• [What you should do]:
What you give back must match the data character for character.

[Data excerpts]

Lemma table_lookup_domain t r v : table_lookup t r = Some v -> In r (table_domain t).
Proof.
  induction t as [|[[[lo hi] step] d] t IH]; simpl; [done|]. unfold table_domain. simpl.
  rewrite in_app_iff. destruct (in_range lo hi r && _) eqn:E; [|by right; apply IH].
  intros _. left. bool_hyps. ranges. apply list_elem_of_In, list_elem_of_filter. split; [done|].
  apply list_elem_of_In, in_map_iff. exists (Z.to_nat (r - lo)). split; [lia|].
  apply in_seq. lia.
Qed.

Lemma rune_lower_idem r : rune_lower (rune_lower r) = rune_lower r.
Proof.
  unfold rune_lower at 2 3. destruct (r <? 128) eqn:E.
  - destruct (in_range 65 90 r) eqn:E'; unfold rune_lower.
    + assert ((r + 32 <? 128) = true /\ in_range 65 90 (r + 32) = false) as [-> ->]; [|done].
      split; ranges; lia.
    + by rewrite E, E'.
  - destruct (table_lookup lower_table r) as [v|] eqn:L.
    + assert (forallb (fun r => match table_lookup lower_table r with
                | Some v => rune_lower v =? v | None => true end)
                (table_domain lower_table) = true) as H by by vm_compute.
      rewrite forallb_forall in H. specialize (H r (table_lookup_domain _ _ _ L)).
      rewrite L in H. by apply Z.eqb_eq in H.
    + simpl. unfold rune_lower. by rewrite E, L.
Qed.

• [Result below]:
Lemma table_lookup_domain t r v : table_lookup t r = Some v -> In r (table_domain t).
Proof.
  induction t as [|[[[lo hi] step] d] t IH]; simpl; [done|]. unfold table_domain. simpl.
  rewrite in_app_iff. destruct (in_range lo hi r && _) eqn:E; [|by right; apply IH].
  intros _. left. bool_hyps. ranges. apply list_elem_of_In, list_elem_of_filter. split; [done|].
  apply list_elem_of_In, in_map_iff. exists (Z.to_nat (r - lo)). split; [lia|].
  apply in_seq. lia.
Qed.

Lemma rune_lower_idem r : rune_lower (rune_lower r) = rune_lower r.
Proof.
  unfold rune_lower at 2 3. destruct (r <? 128) eqn:E.
  - destruct (in_range 65 90 r) eqn:E'; unfold rune_lower.
    + assert ((r + 32 <? 128) = true /\ in_range 65 90 (r + 32) = false) as [-> ->]; [|done].
      split; ranges; lia.
    + by rewrite E, E'.
  - destruct (table_lookup lower_table r) as [v|] eqn:L.
    + assert (forallb (fun r => match table_lookup lower_table r with
                | Some v => rune_lower v =? v | None => true end)
                (table_domain lower_table) = true) as H by by vm_compute.
      rewrite forallb_forall in H. specialize (H r (table_lookup_domain _ _ _ L)).
      rewrite L in H. by apply Z.eqb_eq in H.
    + simpl. unfold rune_lower. by rewrite E, L.
Qed.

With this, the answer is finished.